-- Raw data follows --

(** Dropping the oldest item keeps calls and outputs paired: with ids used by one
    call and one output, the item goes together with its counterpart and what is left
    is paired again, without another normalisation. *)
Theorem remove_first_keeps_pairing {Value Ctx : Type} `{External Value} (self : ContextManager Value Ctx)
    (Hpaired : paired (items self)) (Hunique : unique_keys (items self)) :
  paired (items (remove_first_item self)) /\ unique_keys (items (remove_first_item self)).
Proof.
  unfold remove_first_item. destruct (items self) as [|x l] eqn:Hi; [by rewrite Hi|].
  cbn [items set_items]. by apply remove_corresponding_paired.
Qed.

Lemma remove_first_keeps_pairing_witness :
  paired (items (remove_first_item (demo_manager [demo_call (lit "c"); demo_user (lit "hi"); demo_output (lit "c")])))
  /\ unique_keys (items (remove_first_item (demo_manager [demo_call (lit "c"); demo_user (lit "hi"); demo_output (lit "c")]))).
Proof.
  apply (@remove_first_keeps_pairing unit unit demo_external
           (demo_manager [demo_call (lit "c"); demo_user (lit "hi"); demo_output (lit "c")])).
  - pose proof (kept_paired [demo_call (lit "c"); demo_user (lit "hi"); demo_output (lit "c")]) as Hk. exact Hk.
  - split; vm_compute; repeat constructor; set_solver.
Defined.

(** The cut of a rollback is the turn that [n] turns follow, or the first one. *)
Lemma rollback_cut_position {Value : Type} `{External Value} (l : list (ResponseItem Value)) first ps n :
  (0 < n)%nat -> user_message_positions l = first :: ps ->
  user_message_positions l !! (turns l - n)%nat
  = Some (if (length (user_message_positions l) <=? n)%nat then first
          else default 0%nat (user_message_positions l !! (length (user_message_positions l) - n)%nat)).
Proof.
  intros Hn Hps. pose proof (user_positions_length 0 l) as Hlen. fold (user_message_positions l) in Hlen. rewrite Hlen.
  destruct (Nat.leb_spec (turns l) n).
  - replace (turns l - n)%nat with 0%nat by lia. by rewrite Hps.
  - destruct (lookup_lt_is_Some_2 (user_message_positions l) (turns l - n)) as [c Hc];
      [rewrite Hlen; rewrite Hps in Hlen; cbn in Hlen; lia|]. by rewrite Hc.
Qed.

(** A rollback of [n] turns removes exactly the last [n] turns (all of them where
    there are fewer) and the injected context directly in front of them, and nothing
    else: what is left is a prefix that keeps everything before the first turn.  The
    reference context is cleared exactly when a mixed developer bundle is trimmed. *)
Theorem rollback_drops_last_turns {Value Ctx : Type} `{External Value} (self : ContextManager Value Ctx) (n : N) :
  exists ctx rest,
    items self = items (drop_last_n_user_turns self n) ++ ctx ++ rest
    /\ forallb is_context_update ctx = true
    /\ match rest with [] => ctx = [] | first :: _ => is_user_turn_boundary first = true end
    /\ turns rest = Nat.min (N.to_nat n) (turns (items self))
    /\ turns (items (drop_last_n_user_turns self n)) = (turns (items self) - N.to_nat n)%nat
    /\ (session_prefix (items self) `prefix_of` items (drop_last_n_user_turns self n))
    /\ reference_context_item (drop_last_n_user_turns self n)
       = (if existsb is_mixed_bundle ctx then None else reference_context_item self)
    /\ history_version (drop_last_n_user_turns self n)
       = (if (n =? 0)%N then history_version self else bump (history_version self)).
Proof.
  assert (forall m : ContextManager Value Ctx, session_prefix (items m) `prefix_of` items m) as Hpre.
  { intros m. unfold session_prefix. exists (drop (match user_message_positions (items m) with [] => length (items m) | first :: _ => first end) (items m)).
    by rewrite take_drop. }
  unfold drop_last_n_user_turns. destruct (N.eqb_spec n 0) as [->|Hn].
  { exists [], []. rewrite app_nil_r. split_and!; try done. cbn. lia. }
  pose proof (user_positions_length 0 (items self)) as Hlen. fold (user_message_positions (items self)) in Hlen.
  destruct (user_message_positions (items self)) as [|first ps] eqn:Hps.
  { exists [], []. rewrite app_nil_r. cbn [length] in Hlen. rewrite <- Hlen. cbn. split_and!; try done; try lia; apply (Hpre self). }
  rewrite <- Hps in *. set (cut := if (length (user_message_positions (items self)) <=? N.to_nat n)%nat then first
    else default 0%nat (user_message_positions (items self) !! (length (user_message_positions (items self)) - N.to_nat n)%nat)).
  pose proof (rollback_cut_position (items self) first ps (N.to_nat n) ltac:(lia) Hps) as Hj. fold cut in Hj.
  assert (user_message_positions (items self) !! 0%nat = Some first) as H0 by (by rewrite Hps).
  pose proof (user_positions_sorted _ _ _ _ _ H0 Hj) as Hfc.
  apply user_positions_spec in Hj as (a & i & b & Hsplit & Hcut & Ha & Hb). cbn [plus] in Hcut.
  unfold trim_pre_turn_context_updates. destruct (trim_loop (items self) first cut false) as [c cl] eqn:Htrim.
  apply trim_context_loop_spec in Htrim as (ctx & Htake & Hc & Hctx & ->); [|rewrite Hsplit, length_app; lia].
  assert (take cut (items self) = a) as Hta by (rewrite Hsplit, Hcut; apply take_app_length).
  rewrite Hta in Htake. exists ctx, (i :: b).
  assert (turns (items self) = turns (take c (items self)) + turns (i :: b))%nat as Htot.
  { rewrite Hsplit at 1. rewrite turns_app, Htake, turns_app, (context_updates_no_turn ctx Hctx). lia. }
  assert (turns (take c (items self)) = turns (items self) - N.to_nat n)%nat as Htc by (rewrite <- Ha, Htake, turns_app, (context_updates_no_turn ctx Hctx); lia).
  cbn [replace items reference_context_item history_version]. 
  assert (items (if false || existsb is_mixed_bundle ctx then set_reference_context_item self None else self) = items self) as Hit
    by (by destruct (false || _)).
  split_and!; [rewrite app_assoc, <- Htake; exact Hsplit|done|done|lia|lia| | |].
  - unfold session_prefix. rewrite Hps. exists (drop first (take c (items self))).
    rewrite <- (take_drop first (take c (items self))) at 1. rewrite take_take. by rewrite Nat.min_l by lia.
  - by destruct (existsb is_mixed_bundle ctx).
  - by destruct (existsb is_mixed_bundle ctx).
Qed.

-- Raw data concluded --

▶ **Work task**: The full set of entries above needs to be restated word for word.

▶ **Exercise solution**:
(** Dropping the oldest item keeps calls and outputs paired: with ids used by one
    call and one output, the item goes together with its counterpart and what is left
    is paired again, without another normalisation. *)
Theorem remove_first_keeps_pairing {Value Ctx : Type} `{External Value} (self : ContextManager Value Ctx)
    (Hpaired : paired (items self)) (Hunique : unique_keys (items self)) :
  paired (items (remove_first_item self)) /\ unique_keys (items (remove_first_item self)).
Proof.
  unfold remove_first_item. destruct (items self) as [|x l] eqn:Hi; [by rewrite Hi|].
  cbn [items set_items]. by apply remove_corresponding_paired.
Qed.

Lemma remove_first_keeps_pairing_witness :
  paired (items (remove_first_item (demo_manager [demo_call (lit "c"); demo_user (lit "hi"); demo_output (lit "c")])))
  /\ unique_keys (items (remove_first_item (demo_manager [demo_call (lit "c"); demo_user (lit "hi"); demo_output (lit "c")]))).
Proof.
  apply (@remove_first_keeps_pairing unit unit demo_external
           (demo_manager [demo_call (lit "c"); demo_user (lit "hi"); demo_output (lit "c")])).
  - pose proof (kept_paired [demo_call (lit "c"); demo_user (lit "hi"); demo_output (lit "c")]) as Hk. exact Hk.
  - split; vm_compute; repeat constructor; set_solver.
Defined.

(** The cut of a rollback is the turn that [n] turns follow, or the first one. *)
Lemma rollback_cut_position {Value : Type} `{External Value} (l : list (ResponseItem Value)) first ps n :
  (0 < n)%nat -> user_message_positions l = first :: ps ->
  user_message_positions l !! (turns l - n)%nat
  = Some (if (length (user_message_positions l) <=? n)%nat then first
          else default 0%nat (user_message_positions l !! (length (user_message_positions l) - n)%nat)).
Proof.
  intros Hn Hps. pose proof (user_positions_length 0 l) as Hlen. fold (user_message_positions l) in Hlen. rewrite Hlen.
  destruct (Nat.leb_spec (turns l) n).
  - replace (turns l - n)%nat with 0%nat by lia. by rewrite Hps.
  - destruct (lookup_lt_is_Some_2 (user_message_positions l) (turns l - n)) as [c Hc];
      [rewrite Hlen; rewrite Hps in Hlen; cbn in Hlen; lia|]. by rewrite Hc.
Qed.

(** A rollback of [n] turns removes exactly the last [n] turns (all of them where
    there are fewer) and the injected context directly in front of them, and nothing
    else: what is left is a prefix that keeps everything before the first turn.  The
    reference context is cleared exactly when a mixed developer bundle is trimmed. *)
Theorem rollback_drops_last_turns {Value Ctx : Type} `{External Value} (self : ContextManager Value Ctx) (n : N) :
  exists ctx rest,
    items self = items (drop_last_n_user_turns self n) ++ ctx ++ rest
    /\ forallb is_context_update ctx = true
    /\ match rest with [] => ctx = [] | first :: _ => is_user_turn_boundary first = true end
    /\ turns rest = Nat.min (N.to_nat n) (turns (items self))
    /\ turns (items (drop_last_n_user_turns self n)) = (turns (items self) - N.to_nat n)%nat
    /\ (session_prefix (items self) `prefix_of` items (drop_last_n_user_turns self n))
    /\ reference_context_item (drop_last_n_user_turns self n)
       = (if existsb is_mixed_bundle ctx then None else reference_context_item self)
    /\ history_version (drop_last_n_user_turns self n)
       = (if (n =? 0)%N then history_version self else bump (history_version self)).
Proof.
  assert (forall m : ContextManager Value Ctx, session_prefix (items m) `prefix_of` items m) as Hpre.
  { intros m. unfold session_prefix. exists (drop (match user_message_positions (items m) with [] => length (items m) | first :: _ => first end) (items m)).
    by rewrite take_drop. }
  unfold drop_last_n_user_turns. destruct (N.eqb_spec n 0) as [->|Hn].
  { exists [], []. rewrite app_nil_r. split_and!; try done. cbn. lia. }
  pose proof (user_positions_length 0 (items self)) as Hlen. fold (user_message_positions (items self)) in Hlen.
  destruct (user_message_positions (items self)) as [|first ps] eqn:Hps.
  { exists [], []. rewrite app_nil_r. cbn [length] in Hlen. rewrite <- Hlen. cbn. split_and!; try done; try lia; apply (Hpre self). }
  rewrite <- Hps in *. set (cut := if (length (user_message_positions (items self)) <=? N.to_nat n)%nat then first
    else default 0%nat (user_message_positions (items self) !! (length (user_message_positions (items self)) - N.to_nat n)%nat)).
  pose proof (rollback_cut_position (items self) first ps (N.to_nat n) ltac:(lia) Hps) as Hj. fold cut in Hj.
  assert (user_message_positions (items self) !! 0%nat = Some first) as H0 by (by rewrite Hps).
  pose proof (user_positions_sorted _ _ _ _ _ H0 Hj) as Hfc.
  apply user_positions_spec in Hj as (a & i & b & Hsplit & Hcut & Ha & Hb). cbn [plus] in Hcut.
  unfold trim_pre_turn_context_updates. destruct (trim_loop (items self) first cut false) as [c cl] eqn:Htrim.
  apply trim_context_loop_spec in Htrim as (ctx & Htake & Hc & Hctx & ->); [|rewrite Hsplit, length_app; lia].
  assert (take cut (items self) = a) as Hta by (rewrite Hsplit, Hcut; apply take_app_length).
  rewrite Hta in Htake. exists ctx, (i :: b).
  assert (turns (items self) = turns (take c (items self)) + turns (i :: b))%nat as Htot.
  { rewrite Hsplit at 1. rewrite turns_app, Htake, turns_app, (context_updates_no_turn ctx Hctx). lia. }
  assert (turns (take c (items self)) = turns (items self) - N.to_nat n)%nat as Htc by (rewrite <- Ha, Htake, turns_app, (context_updates_no_turn ctx Hctx); lia).
  cbn [replace items reference_context_item history_version]. 
  assert (items (if false || existsb is_mixed_bundle ctx then set_reference_context_item self None else self) = items self) as Hit
    by (by destruct (false || _)).
  split_and!; [rewrite app_assoc, <- Htake; exact Hsplit|done|done|lia|lia| | |].
  - unfold session_prefix. rewrite Hps. exists (drop first (take c (items self))).
    rewrite <- (take_drop first (take c (items self))) at 1. rewrite take_take. by rewrite Nat.min_l by lia.
  - by destruct (existsb is_mixed_bundle ctx).
  - by destruct (existsb is_mixed_bundle ctx).
Qed.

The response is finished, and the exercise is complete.